I figured I should visit my general practitioner and see if there was something I could take short-term to help with the anxiety and depression that seemed to have settled over me. My therapist assured me this was likely and perfectly normal given the circumstances. And not to be surprised if I arrived at a point where my less invasive ways of coping no longer sufficed. When I went to the doctor, my blood pressure was 155/110. I have never had issues with my blood pressure. Ever. And given that over the past year I have changed my lifestyle, lost a bunch of weight and increased my general fitness, this was super unwelcome and shocking news. I had no symptoms–which is also pretty damned scary. But, that’s high blood pressure for you–a silent killer.

Not even a week into taking the medication, I took myself to the emergency room because I felt awful in a way I had never felt. I was not having a heart attack, thank God, but suffering from a side effect of the anxiety medication. It was making me more anxious…is that some BS or what? My blood pressure and pulse were ridiculous. It was a very scary way to spend half a day. But, fast forward to now and that medication seems to be working as it should.

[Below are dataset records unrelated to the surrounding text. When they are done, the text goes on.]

(** * The camera screen of the image-classification app (CameraApp.tsx)

    A shallow embedding of the screen component [CameraExample]: its four
    state variables, its handlers ([handleFrame], [classifier],
    [handleCapture], [handlePressReturn], [backAction]) and the way the
    asynchronous handlers interleave with the user's actions.

    Handlers are written as small programs over the effects the source
    performs: state setters, [image.release()], the alert, and the three
    awaited calls into the native library.  Two semantics are given to the
    same programs: [run], which runs one handler to completion against fixed
    answers of the native library, and [step], a labelled transition system
    in which a handler is suspended at each [await] and other callbacks may
    run meanwhile.

    JavaScript numbers: [maxIdx] is modelled as an integer, a confidence as
    the exact rational value of a finite double.  Line 124,
    [Math.round(confidence * 1000) / 10], is given twice: [classRow]
    evaluates it in exact arithmetic and serves where only the order, the
    label and the metrics of a row matter; [classRow64] evaluates it in
    binary64 arithmetic ([round64]: 53 significant bits, round to nearest,
    ties to even) and serves where the number itself matters. *)

From Stdlib Require Import List String ZArith QArith Qround Qabs Qpower.
From Stdlib Require Import Bool Lia Lqa.
From Stdlib Require PrimFloat FloatOps SpecFloat.
Import ListNotations.

Set Implicit Arguments.
Close Scope Q_scope.

(** ** Data *)

(** A camera frame or photo: the handle of a native image. *)
Definition Image := nat.

(** [ModelInfo] of react-native-pytorch-core: a display name and the
    location of the model file. *)
Definition ModelPath := string.
(** * Legal assistant: segmenter and hybrid store

    A shallow embedding of the two parts of the repository that carry real
    logic:

    - the article segmenter inlined in
      [LexBGScraper.extract_law_content] (src/scraper/labor_law_scraper.py),
    - the relational/vector store operations of [HybridDatabaseManager]
      (src/database/db_manager.py) over the tables of
      src/database/schema.py.

    Python [str] values are sequences of Unicode code points; [len],
    [startswith], [strip], [split] and the [re] module all work on code
    points, so a string is modelled as a list of code points. *)

From stdpp Require Import base numbers list gmap.
From Stdlib Require Import Sorting.Sorted.
Definition expected_calls (w : World) : list event :=
  if bool_decide (missing_vars (os_environ w) = []) then
    Run (pg_dump_command (os_environ w) (run_local_path w))
      (child_env (os_environ w)) 3600
    :: match dump_outcome w with
       | inl e =>
           failure_call w
           :: notify_calls w (handler_subject w e) (handler_message w e)
       | inr result =>
           if (returncode result =? 0)%Z then
             UploadFile (run_local_path w) (S3_BUCKET (os_environ w)) (run_s3_key w)
             :: match upload_outcome w with
                | Some _ =>
                    failure_call w
                    :: notify_calls w (upload_failed_subject w)
                         (upload_failed_message w)
                | None =>
                    GetSize (run_local_path w)
                    :: match size_outcome w with
                       | inl e =>
                           failure_call w
                           :: notify_calls w (handler_subject w e)
                                (handler_message w e)
                       | inr file_size =>
                           [ metric_call w "BackupSuccess" (Int 1) "Count" "Success";
                             metric_call w "BackupSize"
                               (Float (file_size_mb file_size)) "Megabytes" "Success" ]
                           ++ notify_calls w (success_subject w)
                                (success_message (os_environ w) (run_timestamp w)
                                   (run_s3_key w) (file_size_mb file_size))
                           ++ [Remove (run_local_path w)]
                       end
                end
           else
             failure_call w
             :: notify_calls w (dump_failed_subject w) (dump_failed_message w result)
       end
  else [failure_call w].
(** * xplane_airports: the apt.dat reader of [xplane_airports/AptDat.py]

    A shallow embedding of the three classes of [AptDat.py] ([AptDatLine],
    [Airport], [AptDat]) together with the Python built-ins they call, and
    the properties of the line classifier, the airport segmenter, the record
    builder, the geometry accessors and the container look-ups.

    Python [str] values are modelled by [string]: a character is a code
    point below 256.  Exceptions are modelled by the [result] monad; a
    raised exception ends the computation, the state reached so far is not
    kept.  [float], its arithmetic and [str.upper] are parameters of the
    model (class [Builtins]); [int] ignores the interpreter's limit on the
    number of digits. *)

From Stdlib Require Import String Ascii List ZArith NArith Lia Bool.
From Stdlib Require QArith.
From Stdlib Require Import Permutation Sorted.
Import ListNotations.

Local Open Scope list_scope.

(** ** Exceptions *)

(** The [assert] statements of the module, one constructor per site. *)
Inductive assertion : Type :=
| A_is_runway        (* AptDatLine.runway_type: assert self.is_runway() *)
| A_no_runway        (* "Airport appears to have no runway lines" *)
| A_no_header        (* "Failed to find an airport header line ..." *)
| A_many_headers     (* "Expected only one airport header line ..." *)
| A_duplicate_id     (* "No two airports ... should ever have the same airport code" *)
| A_index.           (* "Tried to access index %d, but this AptDat only has %d airports" *)

Inductive exn : Type :=
| AssertionError (site : assertion)
| IndexError
| ValueError
| KeyError.

Inductive result (A : Type) : Type :=
| Ok (a : A)
| Raise (e : exn).

Arguments Ok {A} a.
Arguments Raise {A} e.

Definition bind {A B : Type} (c : result A) (k : A -> result B) : result B :=
  match c with
  | Ok a => k a
  | Raise e => Raise e
  end.

Definition py_assert (b : bool) (site : assertion) : result unit :=
  if b then Ok tt else Raise (AssertionError site).

Declare Scope py_scope.
Delimit Scope py_scope with py.
Notation "x <- c ;; k" := (bind c (fun x => k))
  (at level 61, c at next level, right associativity) : py_scope.
Local Open Scope py_scope.

(** [list(f(x) for x in xs)] where [f] may raise. *)
Fixpoint mapM {A B : Type} (f : A -> result B) (xs : list A) : result (list B) :=
  match xs with
  | [] => Ok []
  | x :: xs' => y <- f x ;; ys <- mapM f xs' ;; Ok (y :: ys)
  end.

(** ** Python built-ins *)

Module Py.

(** Truth value of a list or of a string: non-empty. *)
Definition truthy {A : Type} (l : list A) : bool :=
  match l with [] => false | _ :: _ => true end.

Definition str_truthy (s : string) : bool :=
  match s with EmptyString => false | String _ _ => true end.

(** [l[k]]: negative indices count from the end, anything else out of
    range raises IndexError. *)
Definition getitem {A : Type} (l : list A) (k : Z) : result A :=
  let n := Z.of_nat (length l) in
  let i := if (k <? 0)%Z then (n + k)%Z else k in
  if ((0 <=? i) && (i <? n))%Z
  then match nth_error l (Z.to_nat i) with
       | Some a => Ok a
       | None => Raise IndexError
       end
  else Raise IndexError.

(** [str.isspace] on one character: the white space of [str.strip()]. *)
Definition isspace (c : ascii) : bool :=
  let n := N_of_ascii c in
  (((9 <=? n) && (n <=? 13)) || ((28 <=? n) && (n <=? 32))
   || (n =? 133) || (n =? 160))%N.

Fixpoint lstrip (s : string) : string :=
  match s with
  | EmptyString => EmptyString
  | String c r => if isspace c then lstrip r else s
  end.

Fixpoint rstrip (s : string) : string :=
  match s with
  | EmptyString => EmptyString
  | String c r =>
      match rstrip r with
      | EmptyString => if isspace c then EmptyString else String c EmptyString
      | r' => String c r'
      end
  end.

(** [s.strip()] *)
Definition strip (s : string) : string := rstrip (lstrip s).

(** [s.split(sep)] for a separator of one character. *)
Fixpoint split (sep : ascii) (s : string) : list string :=
  match s with
  | EmptyString => [EmptyString]
  | String c r =>
      if Ascii.eqb c sep then EmptyString :: split sep r
      else match split sep r with
           | [] => [String c EmptyString]
           | w :: ws => String c w :: ws
           end
  end.

(** [sep.join(l)] *)
Fixpoint join (sep : string) (l : list string) : string :=
  match l with
  | [] => EmptyString
  | [w] => w
  | w :: ws => (w ++ sep ++ join sep ws)%string
  end.

(** [re.sub(' +', ' ', s)]: the scanner is either outside a match or inside
    a run of spaces it has already replaced by one space. *)
Fixpoint re_sub_spaces_from (in_run : bool) (s : string) : string :=
  match s with
  | EmptyString => EmptyString
  | String c r =>
      if Ascii.eqb c " "
      then if in_run then re_sub_spaces_from true r
           else String " " (re_sub_spaces_from true r)
      else String c (re_sub_spaces_from false r)
  end.

Definition re_sub_spaces (s : string) : string := re_sub_spaces_from false s.

(** [sub in s] *)
Fixpoint contains (sub s : string) : bool :=
  String.prefix sub s ||
  match s with
  | EmptyString => false
  | String _ r => contains sub r
  end.

(** Line boundaries of [str.splitlines()]. *)
Definition islinebreak (c : ascii) : bool :=
  let n := N_of_ascii c in
  (((10 <=? n) && (n <=? 13)) || ((28 <=? n) && (n <=? 30)) || (n =? 133))%N.

Definition CR : ascii := ascii_of_N 13.
Definition LF : ascii := ascii_of_N 10.

(** [splitlines_from cur s]: [cur] is the line read so far, in reverse. *)
Fixpoint splitlines_from (cur : list ascii) (s : string) : list string :=
  match s with
  | EmptyString =>
      match cur with
      | [] => []
      | _ => [string_of_list_ascii (rev cur)]
      end
  | String c r =>
      if islinebreak c then
        string_of_list_ascii (rev cur) ::
        (if Ascii.eqb c CR
         then match r with
              | String c' r' =>
                  if Ascii.eqb c' LF then splitlines_from [] r'
                  else splitlines_from [] r
              | EmptyString => splitlines_from [] r
              end
         else splitlines_from [] r)
      else splitlines_from (c :: cur) r
  end.

(** [s.splitlines()] *)
Definition splitlines (s : string) : list string := splitlines_from [] s.

(** [int(s)]: white space around, an optional sign, decimal digits with
    single underscores between them.  The white space [int] accepts is
    that of [isspace] without the separators 28 to 31. *)
Definition int_space (c : ascii) : bool :=
  let n := N_of_ascii c in
  (((9 <=? n) && (n <=? 13)) || (n =? 32) || (n =? 133) || (n =? 160))%N.
(** X7: [main] returns 0 exactly when the final [get_info] returned, and
    exactly when the line announcing that the setup is complete is
    printed. *)
Theorem success_is_observable (cfg : Config) (w : world) :
  (result_of (run cfg w) = inr (PyInt 0) <->
   exists h i, In (CGetInfo h, Returned (RInfo i))
                  (calls (log_of (run cfg w)))) /\
  (result_of (run cfg w) = inr (PyInt 0) <->
   In PSetupComplete (output (log_of (run cfg w)))).
Proof.
  start B cfg w Hrun.
  all: split; split.
  all: try discriminate.
  all: try (intros (h' & i' & Hin); in_cases Hin; fail).
  all: try (intros Hin; in_cases Hin; fail).
  all: try reflexivity.
  all: try (intros _; do 2 eexists; once find_in).
  all: intros _; once find_in.
Qed.

(** X8: the error report is printed exactly when [main] returns 1; it then
    closes the output, with the text of an Exception, the four
    troubleshooting hints and the configured host, and that Exception is the
    one raised by a call outside the cleanup step after which only the
    release of the connection follows. *)
Theorem error_report_closes_the_output (cfg : Config) (w : world) :
  (In PError (output (log_of (run cfg w))) <->
   result_of (run cfg w) = inr (PyInt 1)) /\
  (result_of (run cfg w) = inr (PyInt 1) ->
   exists e,
     (exists pre,
        output (log_of (run cfg w))
        = pre ++ [PError; PErrorText e; PTroubleshooting; PHint1; PHint2;
                  PHint3; PHint4 (cfg_host cfg)]) /\
     is_Exception e = true /\
     exists pre c0 released,
       calls (log_of (run cfg w)) = pre ++ (c0, Raised e) :: released /\
       in_cleanup (op_of c0) = false /\
       forall x, In x released -> op_of (fst x) = OpRelease).
Proof.
  start B cfg w Hrun.
  all: split; [split |].
  all: try discriminate.
  all: try reflexivity.
  all: try (intros Hin; in_cases Hin; fail).
  all: try (intros _; once find_in).
  all: intros _; eexists; split; [eexists; find_split |].
  all: split; [assumption |].
  all: do 3 eexists; split; [find_split | split; [reflexivity |]].
  all: intros x Hx; in_cases Hx; reflexivity.
Qed.
(** * The bulletin ingestion pipeline of [async.py], embedded in Rocq

    The development follows the source file top-down:

    - [Text]: Python [str] values as sequences of code points, with the
      handful of string operations the pipeline uses ([in], [strip],
      one-character [replace], slicing, [int], [str]);
    - [Py]: exceptions and results of calls that may raise;
    - [Calendar], [Net], [Pandas], [PandasOps]: dates, the responses the
      client session gets, cells, numeric columns, frames and the frame
      operations used;
    - [Locator]: [fetch_html] and [get_bulletin_urls];
    - [Extractor]: [download_and_parse];
    - [Normalizer]: [process_dataframe], over a store of frame objects so
      that in-place column assignment and [copy] are visible;
    - [Persister]: [save_to_db], over a session with a pending unit of work;
    - [Orchestrator]: [main], from the table before a run to the table
      after it.

    Modelling boundaries, stated once:
    - the pattern class [\d] and [int] take the decimal digits of Unicode
      14.0, the table of Python 3.11;
    - how [pd.to_numeric] reads a column is pandas' business and enters as
      a parameter ([Pandas.Library]): the development fixes only what the
      pipeline does with the column it gets back. A finite float is held
      as a decimal [mant * 10 ^ exp] that denotes it;
    - a frame row maps a column label to a cell, so a frame has no repeated
      labels, and a label given by [rename] replaces one of the same name;
    - a listing page is the sequence of its anchors and a file body the
      workbook read from it, if any: parsing HTML and the spreadsheet
      format is left to the libraries;
    - the store behind the session decides when a conflict is signalled
      ([Persister.Backend]). *)

From Stdlib Require Import ZArith NArith Lia Ascii String.
From stdpp Require Import gmap list.
(** * arcconf.py: the check-evaluation engine of the RAID textfile collector

    A shallow embedding of [src/arcconf.py]: the catalogue [BINARIES], the
    loop of [collect_metrics] over checks, lines and rules, the printing of
    [print_all_metrics] and [main].

    Python's [str] is modelled as [string]; a character is an [ascii], and
    the classes [\s], [\w], [\d] and the line boundaries of [splitlines] are
    those Python uses on code points below 128 (the vendor tools print
    ASCII).  On other code points Python's classes are wider (letters with
    accents are word characters, U+00A0 is whitespace, U+0085 ends a line)
    and the model says nothing of them: the theorems that tell which lines
    match a pattern are stated for ASCII text, see [is_ascii].  The calls
    into Python's [re] and [subprocess] modules are
    modelled after their documented behaviour, on the fragment of the
    pattern syntax that the catalogue uses. *)

From Stdlib Require Import Bool Arith Lia List String Ascii ZArith DecimalString.
Import ListNotations.
Local Open Scope string_scope.
Local Open Scope list_scope.
Local Open Scope nat_scope.

(** ** Exceptions and results *)

(** What an evaluation of Python code ends in, other than a value.
    [SystemExit] carries the message handed to [logger.error] just before
    [sys.exit(1)], which tells the three exits of [collect_metrics] apart. *)
Inductive exn : Type :=
| SystemExit (code : Z) (logged : string)
| NameError (name : string)
| ValueError
| IndexError
| OSError
| CalledProcessError (returncode : Z)
| PatternOutsideFragment (pattern : string).

Inductive result (A : Type) : Type :=
| Ok (a : A)
| Raise (e : exn).
Arguments Ok {A} a.
Arguments Raise {A} e.

Definition bind {A B : Type} (m : result A) (f : A -> result B) : result B :=
  match m with
  | Ok a => f a
  | Raise e => Raise e
  end.

Notation "x <- m ;; k" := (bind m (fun x => k))
  (at level 61, m at next level, right associativity).
Notation "' p <- m ;; k" := (bind m (fun p => k))
  (at level 61, p pattern, m at next level, right associativity).

(** A [for] loop whose body may raise: the state is threaded through the
    items in order and the first exception ends the loop. *)
Fixpoint for_each {A S : Type} (body : S -> A -> result S) (items : list A)
  (st : S) : result S :=
  match items with
  | [] => Ok st
  | x :: rest => st' <- body st x ;; for_each body rest st'
  end.

(** ** Characters *)

Module Chars.

Definition code (c : ascii) : nat := nat_of_ascii c.

Definition between (lo hi : nat) (c : ascii) : bool :=
  (lo <=? code c) && (code c <=? hi).
(** * drni.cpp: the simulation driver of the LACP / DRNI simulator

    A shallow embedding of the driver in [drni.cpp]: the list utility
    [compareLists], the per-tick loop shared by every scripted test, the
    Distributed Relay configuration done by [main], and the schedules of
    the scripted tests.  Unsigned shorts and the tick counter are [Z];
    [std::list<unsigned short>] is [list Z].

    The Devices, Macs, AggPorts, Aggregators and Distributed Relays that
    the driver calls are defined in other files of the simulator.  The
    driver is embedded over an interpretation of its calls; the module
    [Lacp] gives an interpretation of them by the Link Aggregation
    machines of the specification, each definition marked as modelled
    from it. *)

From Stdlib Require Import ZArith Lia.
From stdpp Require Import base decidable numbers list sorting strings gmap.

Local Open Scope Z_scope.

(** ** compareLists *)

Module CompareLists.

(** [std::list::sort] on unsigned shorts: a stable merge sort under [<=]. *)
Definition sort (l : list Z) : list Z := merge_sort Z.le l.

(** [a.merge(b)]: merge of two sorted lists; of two equivalent elements
    the one of [a] comes first. *)
Definition merge (a b : list Z) : list Z := list_merge Z.le a b.

(** The [while (!listA.empty() && !listB.empty())] loop.  The state is the
    triple (difference, listA, listB); every iteration pops the front of
    at least one list. *)
Fixpoint compare_loop (listA : list Z) : list Z → list Z → list Z * list Z * list Z :=
  fix loopB (listB difference : list Z) {struct listB} :=
    match listA, listB with
    | a :: listA', b :: listB' =>
        if decide (a = b) then compare_loop listA' listB' difference
        else if decide (a < b) then compare_loop listA' listB (difference ++ [a])
        else loopB listB' (difference ++ [b])
    | _, _ => (difference, listA, listB)
    end.

Definition compareLists (listA listB : list Z) : list Z :=
  let listA := sort listA in
  let listB := sort listB in
  let '(difference, listA, listB) := compare_loop listA listB [] in
  let difference := merge difference listA in
  let difference := merge difference listB in
  difference.

(** The variables of [CompareListsTest]; [compareLists] receives copies of
    [listA] and [listB] and its result is assigned to [difference]. *)
Record frame := Frame { listA : list Z; listB : list Z; difference : list Z }.

Definition call_compareLists (f : frame) : frame :=
  {| listA := listA f; listB := listB f;
     difference := compareLists (listA f) (listB f) |}.

Definition push_back (x : Z) (l : list Z) : list Z := l ++ [x].
Definition push_front (x : Z) (l : list Z) : list Z := x :: l.

(** The five calls of [CompareListsTest], in order, with the lists the
    test has built at each call. *)
Definition CompareListsTest : list frame :=
  let f0 := call_compareLists (Frame [] [] []) in
  let f1 := call_compareLists
    (Frame (push_back 10 (push_back 3 (push_back 2 (push_back 1 (listA f0)))))
           (listB f0) (difference f0)) in
  let f2 := call_compareLists
    (Frame (listA f1) (push_back 11 (push_back 10 (listB f1))) (difference f1)) in
  let f3 := call_compareLists
    (Frame (listA f2) (push_front 2 (push_front 5 (listB f2))) (difference f2)) in
  let f4 := call_compareLists
    (Frame (listA f3) (push_front 1 (push_front 2 (listB f3))) (difference f3)) in
  [f0; f1; f2; f3; f4].

(** Number of occurrences of [v] in [l]. *)
Definition count (l : list Z) (v : Z) : nat := count_occ Z.eq_dec l v.

End CompareLists.

(** ** The objects the driver acts on *)

(** [Devices[dev]->pMacs[idx]] is the pair [(dev, idx)]. *)
Definition mac : Type := nat * nat.
Definition pMacs (dev idx : nat) : mac := (dev, idx).

Inductive LagAlgorithms := UNSPECIFIED | C_VID | S_VID | I_SID.

Inductive convLinkMaps :=
  DEFAULT | EVEN_ODD | EIGHT_LINK_SPREAD | ACTIVE_STANDBY | ADMIN_TABLE.

Record VlanTag := { tagType : Z; vid : Z }.

(** The calls the driver makes on Devices, Macs, Aggregators, AggPorts
    and End Stations.  Their bodies are in other files of the simulator;
    the driver is embedded over an interpretation [exec] of them. *)
Inductive call :=
  | reset (dev : nat)
  | timerTick (dev : nat)
  | run (dev : nat) (singleStep : bool)
  | transmit (dev : nat)
  | disconnect (dev : nat)
  | Connect (a b : mac) (delay : Z)
  | Disconnect (a : mac)
  | set_aAggPortWTRTime (dev port : nat) (wtr : Z)
  | and_aAggPortActorAdminState (dev port : nat) (mask : Z)
  | or_aAggPortActorAdminState (dev port : nat) (bits : Z)
  | set_aAggPortActorAdminKey (dev port : nat) (key : Z)
  | set_aAggPortLinkNumberID (dev port : nat) (link : Z)
  | set_aAggActorAdminKey (dev agg : nat) (key : Z)
  | setEnabled (dev agg : nat) (enable : bool)
  | set_aAggPortAlgorithm (dev agg : nat) (alg : LagAlgorithms)
  | set_aAggConversationAdminLink (dev agg : nat) (convId : Z) (links : list Z)
  | set_aAggConversationListDigest (dev agg : nat) (digest : string)
  | set_convLinkMap (dev agg : nat) (map : convLinkMaps)
  | generateTestFrame (dev : nat) (tag : option VlanTag)
  | printLinkMap.
(** * Panel data loader of the dashboard (usePanelDataLoader.ts)

    A shallow embedding of [web/src/composables/dashboard/usePanelDataLoader.ts]:
    the interval calculator ([formatInterval], [getTimeInSecondsBasedOnUnit],
    [formateRateInterval]), the variable substitution of [replaceQueryValue],
    the change detection of the variables watcher and the [loadData]
    orchestrator with its promise handlers.

    Conventions of the embedding.
    - A JavaScript number is an exact rational, extended by the two
      infinities and NaN where the source can produce them (a division by an
      element width).  IEEE rounding is not modelled; [-0] is identified
      with [0] (the only divisors of the source are an element width and the
      literal [1000]).
    - A JavaScript string is a [string]; [undefined] and [null] are [None].
    - The reactive [state] object, the refs and the two baseline snapshots
      are fields of one record that is threaded through the functions. *)

From Stdlib Require Import ZArith QArith Qround Qminmax Lia Lqa Bool List.
From Stdlib Require Import Ascii String DecimalString.
From Stdlib Require Qcanon.
From Stdlib Require Import Sorted.
Import ListNotations.

#[local] Set Warnings "-notation-for-abbreviation".

Local Open Scope string_scope.
Local Open Scope Z_scope.

(** ** Numbers *)

Inductive number : Type :=
| Finite (q : Q)
| PosInfinity
| NegInfinity
| NaN.

(** [x <= c] and [x < c] against a finite constant: every comparison with
    NaN is false. *)
Definition num_le (x : number) (c : Q) : bool :=
  match x with
  | Finite q => Qle_bool q c
  | PosInfinity => false
  | NegInfinity => true
  | NaN => false
  end.

Definition num_lt (x : number) (c : Q) : bool :=
  match x with
  | Finite q => negb (Qle_bool c q)
  | PosInfinity => false
  | NegInfinity => true
  | NaN => false
  end.

(** The sign of a rational as the quotient of a division by zero needs it. *)
Definition num_of_sign (s : comparison) : number :=
  match s with
  | Gt => PosInfinity
  | Lt => NegInfinity
  | Eq => NaN
  end.

Definition flip_inf (neg : bool) (positive : number) : number :=
  match positive, neg with
  | PosInfinity, true => NegInfinity
  | NegInfinity, true => PosInfinity
  | n, _ => n
  end.

(** The [/] operator. *)
Definition num_div (x y : number) : number :=
  match x, y with
  | NaN, _ | _, NaN => NaN
  | Finite a, Finite b =>
      if Qeq_bool b 0 then num_of_sign (a ?= 0)%Q else Finite (a / b)
  | Finite _, (PosInfinity | NegInfinity) => Finite 0
  | (PosInfinity | NegInfinity), (PosInfinity | NegInfinity) => NaN
  | inf, Finite b => flip_inf (negb (Qle_bool 0 b)) inf
  end.

Definition num_of_Z (z : Z) : number := Finite (inject_Z z).

(** ** formatInterval *)

Record IntervalSpec : Type := mkInterval {
  iv_value : Z;
  iv_unit : string
}.

Definition formatInterval (interval : number) : IntervalSpec :=
  if num_le interval 10 then mkInterval 1 "ms"
  else if num_le interval 15 then mkInterval 10 "ms"
  else if num_le interval 35 then mkInterval 20 "ms"
  else if num_le interval 75 then mkInterval 50 "ms"
  else if num_le interval 150 then mkInterval 100 "ms"
  else if num_le interval 350 then mkInterval 200 "ms"
  else if num_le interval 750 then mkInterval 500 "ms"
  else if num_le interval 1500 then mkInterval 1 "s"
  else if num_le interval 3500 then mkInterval 2 "s"
  else if num_le interval 7500 then mkInterval 5 "s"
  else if num_le interval 12500 then mkInterval 10 "s"
  else if num_le interval 17500 then mkInterval 15 "s"
  else if num_le interval 25000 then mkInterval 20 "s"
  else if num_le interval 45000 then mkInterval 30 "s"
  else if num_le interval 90000 then mkInterval 1 "m"
  else if num_le interval 210000 then mkInterval 2 "m"
  else if num_le interval 450000 then mkInterval 5 "m"
  else if num_le interval 750000 then mkInterval 10 "m"
  else if num_le interval 1050000 then mkInterval 15 "m"
  else if num_le interval 1500000 then mkInterval 20 "m"
  else if num_le interval 2700000 then mkInterval 30 "m"
  else if num_le interval 5400000 then mkInterval 1 "h"
  else if num_le interval 9000000 then mkInterval 2 "h"
  else if num_le interval 16200000 then mkInterval 3 "h"
  else if num_le interval 32400000 then mkInterval 6 "h"
  else if num_le interval 86400000 then mkInterval 12 "h"
  else if num_le interval 172800000 then mkInterval 24 "h"
  else if num_le interval 604800000 then mkInterval 24 "h"
  else if num_le interval 1814400000 then mkInterval 1 "w"
  else if num_lt interval 3628800000 then mkInterval 30 "d"
  else mkInterval 1 "y".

I see my general practitioner this week for a follow-up appointment. The blood pressure meds may need adjusted–I’m not sure what my doctor will decide. My concern is over my lower blood pressure number–the one that measures the pressure when your heart is between beats/at rest. It’s high, especially for someone my age, even when my upper number is relatively normal.

I have been recording my BP several times a day. I’m not a touchy feely kind of person, but I decided that I could at least try some things to help me relax. I’m not good at relaxing–I usually feel guilty when I’m not doing something. And the idea of just hanging out is foreign to me. I find I don’t breathe deeply or exhale fully unless I really concentrate on doing so.

I have tried to stay hydrated. I’ve even cut down on caffeine [gasp!] and have taken my coffee intake down to one medium sized coffee in the morning. And sometimes, I don’t even drink it all. I have not had a drop of alcohol in I don’t even know how long. I am keeping an eye on sodium and trying to plan so that I can eat better meals each day. I have also been a regular attendee at my gym and I’m budgeting so I can enroll in the year-long contract at Pure Barre.

Unfortunately, all those changes really didn’t produce much of a difference in my blood pressure. To help me develop relaxation habits, I have been using guided meditations on YouTube over the past week or so and have been very impressed with how much they lower my blood pressure in the 30 minutes I spend listening. The effects they have before bed seem to carry over to morning as I sleep much better and my first reading has been much lower each day. I have also used the meditations during the afternoon of a particularly stressful day and found it pushed a reset button I didn’t even know I had. My goal is to continue doing this so that I can induce a level of relaxation on my own when I need to so that I can keep my blood pressure in check. My goal is that my blood pressure issue will not be something trailing me the rest of my life.

If you want to try some natural ways of self-regulation of your stress and anxiety, I would highly suggest having an open mind and trying either this guided meditation focused on beach waves, or this one that involves you visualizing a summer meadow.

And if you are someone who runs at full speed all the time and it’s finally catching up to you [or if you have found a way to mitigate it], leave me some ideas or resources in comments. This is going to be a long-time life change so I will be constantly researching and willing to try new things.